Brazilian breakfast TV programme

Bom Dia Brasil (/pt-BR/; Good Morning Brazil) is a Brazilian early morning programme produced and broadcast by TV Globo. The show includes segments from studios around Brazil, moderated by the main presenters in the home studio. The show includes Brazilian political and economic news. It is currently presented by Ana Paula Araújo.

It airs Monday to Friday, at 8:30 am.

== History ==
Bom Dia premiered on 3 January 1983 with presenter Carlos Monforte, broadcast to Brasília. Initially, Bom Dia only covered political and economic issues in Brasília and there was no time for other topics.

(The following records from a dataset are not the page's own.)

(** * RadioLib ESP-IDF HAL and E07-400MM (CC1101 clone) driver

    A shallow embedding of
      - [spiFrequencyToClockDiv] and the spi_master flavour of [EspHal]
        (src/hal/ESP-IDF/EspHal.hpp),
      - the two revisions of E07400MM.cpp ([convertRSSI], [getRSSI],
        [getPacketLength], [readData], [scanRSSI]),
    followed by the properties established about them. *)

From Stdlib Require Import ZArith List Bool Lia QArith.
From Stdlib Require Import Floats.SpecFloat.
Import ListNotations.

Local Open Scope Z_scope.

(* ================================================================== *)
(** * Single-precision arithmetic *)
(* ================================================================== *)

(** The C [float] of the driver is IEEE-754 binary32: 24 bits of precision,
    maximal exponent 128, round to nearest even. *)
Module F32.

Definition prec : Z := 24.
Definition emax : Z := 128.

Definition t : Type := spec_float.

Definition add : t -> t -> t := SFadd prec emax.
Definition sub : t -> t -> t := SFsub prec emax.
Definition mul : t -> t -> t := SFmul prec emax.
Definition div : t -> t -> t := SFdiv prec emax.
Definition eqb : t -> t -> bool := SFeqb.

(** Conversion of an integer ([int], [size_t], [uint8_t]) to [float]. *)
Definition of_Z (z : Z) : t := binary_normalize prec emax z 0 false.

(** The rational number a finite float stands for. *)
Definition to_Q (x : t) : option Q :=
  match x with
  | S754_zero _ => Some 0%Q
  | S754_finite s m e =>
      let n := if s then Z.neg m else Z.pos m in
      Some (if 0 <=? e then inject_Z (n * 2 ^ e)
            else Qmake n (Z.to_pos (2 ^ (- e))))
  | _ => None
  end.

(** [represents x q]: [x] is finite and its value is exactly [q]. *)
Definition represents (x : t) (q : Q) : Prop :=
  exists q', to_Q x = Some q' /\ (q' == q)%Q.

Definition representsb (x : t) (q : Q) : bool :=
  match to_Q x with
  | Some q' => Qeq_bool q' q
  | None => false
  end.

End F32.

Definition float32 : Type := F32.t.

(* ================================================================== *)
(** * Machine integers *)
(* ================================================================== *)

Definition uint8 (z : Z) : Z := z mod 2 ^ 8.
Definition uint32 (z : Z) : Z := z mod 2 ^ 32.

Definition int8 (z : Z) : Z :=
  let u := z mod 2 ^ 8 in if u <? 2 ^ 7 then u else u - 2 ^ 8.
Definition int32 (z : Z) : Z :=
  let u := z mod 2 ^ 32 in if u <? 2 ^ 31 then u else u - 2 ^ 32.

(** Storing [x] into an unsigned bit-field of [w] bits keeps its low bits. *)
Definition bitfield (w x : Z) : Z := Z.land x (2 ^ w - 1).

(* ================================================================== *)
(** * EspHal.hpp: the SPI clock divider *)
(* ================================================================== *)

Module ClockDivider.

(** [spiClk_t]: the bit-fields of the SPI clock register, lowest bits
    first. *)
Record spiClk_t : Type := mkClk {
  clkcnt_l : Z;        (* : 6  *)
  clkcnt_h : Z;        (* : 6  *)
  clkcnt_n : Z;        (* : 6  *)
  clkdiv_pre : Z;      (* : 13 *)
  clk_equ_sysclk : Z   (* : 1  *)
}.

(** The [value] member of the union. *)
Definition value (r : spiClk_t) : Z :=
  Z.lor (clkcnt_l r)
    (Z.lor (Z.shiftl (clkcnt_h r) 6)
       (Z.lor (Z.shiftl (clkcnt_n r) 12)
          (Z.lor (Z.shiftl (clkdiv_pre r) 18)
             (Z.shiftl (clk_equ_sysclk r) 31)))).

(** Initialising the union through [value], as in
    [spiClk_t reg = {0}] and [minFreqReg = {0x7FFFF000}]. *)
Definition of_value (v : Z) : spiClk_t :=
  {| clkcnt_l := bitfield 6 v;
     clkcnt_h := bitfield 6 (Z.shiftr v 6);
     clkcnt_n := bitfield 6 (Z.shiftr v 12);
     clkdiv_pre := bitfield 13 (Z.shiftr v 18);
     clk_equ_sysclk := bitfield 1 (Z.shiftr v 31) |}.

Definition set_clkcnt_l (r : spiClk_t) (x : Z) : spiClk_t :=
  mkClk (bitfield 6 x) (clkcnt_h r) (clkcnt_n r) (clkdiv_pre r)
        (clk_equ_sysclk r).
Definition set_clkcnt_n (r : spiClk_t) (x : Z) : spiClk_t :=
  mkClk (clkcnt_l r) (clkcnt_h r) (bitfield 6 x) (clkdiv_pre r)
        (clk_equ_sysclk r).
Definition set_clkdiv_pre (r : spiClk_t) (x : Z) : spiClk_t :=
  mkClk (clkcnt_l r) (clkcnt_h r) (clkcnt_n r) (bitfield 13 x)
        (clk_equ_sysclk r).

(** Modelled from the spec: [SPI_CLK_EQU_SYSCLK] comes from soc/spi_reg.h,
    which is not part of the sources; it is the "bypass" encoding, the
    register with only [clk_equ_sysclk] set. *)
Definition SPI_CLK_EQU_SYSCLK : Z := value (mkClk 0 0 0 0 1).

(** Modelled from the spec: [RADIOLIB_ABS] comes from RadioLib's build
    options header, which is not part of the sources; it is the absolute
    value macro [((x) > 0 ? (x) : -(x))], here at type [uint32_t]. *)
Definition RADIOLIB_ABS (x : Z) : Z := if 0 <? x then x else uint32 (- x).

(** Modelled from the spec: [MHZ] is an SDK macro, one million. *)
Definition MHZ : Z := 1000000.

(** [rtc_cpu_freq_config_t], as far as [getApbFrequency] reads it. *)
Record rtc_cpu_freq_config_t : Type := {
  source_freq_mhz : Z;
  div : Z;
  freq_mhz : Z
}.

(** [getApbFrequency], as a function of the configuration that
    [rtc_clk_cpu_freq_get_config] reports. *)
Definition getApbFrequency (conf : rtc_cpu_freq_config_t) : Z :=
  if 80 <=? freq_mhz conf then uint32 (80 * MHZ)
  else uint32 (uint32 (source_freq_mhz conf * MHZ) / div conf).

(** The macro [ClkRegToFreq(reg)]. *)
Definition ClkRegToFreq (apb_freq : Z) (reg : spiClk_t) : Z :=
  uint32 (apb_freq / uint32 ((clkdiv_pre reg + 1) * (clkcnt_n reg + 1))).

(** What one pass through the body of the inner [while] leaves behind. *)
Variant pass : Type :=
| Break (calFreq : Z) (bestReg : spiClk_t)
| Continue (reg : spiClk_t) (calFreq : Z) (bestReg : spiClk_t)
           (bestFreq : Z).

(** The body of [while (calPreVari++ <= 1)], with [calPreVari] already
    incremented. *)
Definition inner_body (apb_freq freq : Z) (calPreVari : Z)
           (reg bestReg : spiClk_t) (bestFreq : Z) : pass :=
  let calPre :=
    int32 (uint32 (uint32 (uint32 (apb_freq / (clkcnt_n reg + 1)) / freq - 1)
                   + uint32 calPreVari)) in
  let reg :=
    if 0x1FFF <? calPre then set_clkdiv_pre reg 0x1FFF
    else if calPre <=? 0 then set_clkdiv_pre reg 0
    else set_clkdiv_pre reg calPre in
  let reg := set_clkcnt_l reg ((clkcnt_n reg + 1) / 2) in
  let calFreq := int32 (ClkRegToFreq apb_freq reg) in
  if calFreq =? int32 freq then Break calFreq reg
  else if calFreq <? int32 freq then
    if RADIOLIB_ABS (uint32 (freq - calFreq))
       <? RADIOLIB_ABS (uint32 (freq - bestFreq))
    then Continue reg calFreq reg calFreq
    else Continue reg calFreq bestReg bestFreq
  else Continue reg calFreq bestReg bestFreq.

(** The inner loop. It yields the last [calFreq], [bestReg] and
    [bestFreq]; [None] only when the fuel runs out. *)
Fixpoint inner_loop (fuel : nat) (apb_freq freq : Z) (calPreVari : Z)
         (reg : spiClk_t) (calFreq : Z) (bestReg : spiClk_t) (bestFreq : Z)
  : option (Z * spiClk_t * Z) :=
  match fuel with
  | O => None
  | S fuel =>
      let test := calPreVari <=? 1 in
      let calPreVari := int8 (calPreVari + 1) in
      if test then
        match inner_body apb_freq freq calPreVari reg bestReg bestFreq with
        | Break calFreq bestReg => Some (calFreq, bestReg, bestFreq)
        | Continue reg calFreq bestReg bestFreq =>
            inner_loop fuel apb_freq freq calPreVari reg calFreq
                       bestReg bestFreq
        end
      else Some (calFreq, bestReg, bestFreq)
  end.

(** The outer loop [while (calN <= 0x3F)]. [calFreq] is declared without
    an initialiser in the C body; the inner loop always assigns it, since
    its first test [-2 <= 1] succeeds, so the [0] passed here is never
    read. *)
Fixpoint outer_loop (fuel : nat) (apb_freq freq : Z) (calN : Z)
         (bestReg : spiClk_t) (bestFreq : Z) : option spiClk_t :=
  match fuel with
  | O => None
  | S fuel =>
      if calN <=? 0x3F then
        let reg := set_clkcnt_n (of_value 0) calN in
        match inner_loop 5 apb_freq freq (-2) reg 0 bestReg bestFreq with
        | None => None
        | Some (calFreq, bestReg, bestFreq) =>
            if calFreq =? int32 freq then Some bestReg
            else outer_loop fuel apb_freq freq (uint8 (calN + 1))
                            bestReg bestFreq
        end
      else Some bestReg
  end.

Definition minFreqReg : spiClk_t := of_value 0x7FFFF000.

The format of the show remained largely unchanged until March 29, 1996. With the debut of Intercine, there was a change of schedule: Bom Dia started to be shown at 7:30 a.m. and Bom Dia Praça at 7:00 a.m.

On 21 January 2019, the programme started to be broadcast between 8:00 am and 9:00 am, 30 minutes longer than the previous 8:00 am to 8:30 am. schedule.

On 5 August 2019, Bom Dia started using a new format as well as new scenery, music, and graphics.

==Main presenters==
The current affairs news program is anchored by Ana Paula Araújo in Rio de Janeiro, and features live appearances by Sabina Simonato (São Paulo), Heraldo Pereira (Brasília),Aline Aguiar (Belo Horizonte) and Cecília Malan(London). It also features Miriam Leitão and Gerson Camarotti commenting on economics and politics topics respectively, Débora Gares bringing the latest sports news and Thaís Luquesi presenting the weather forecast.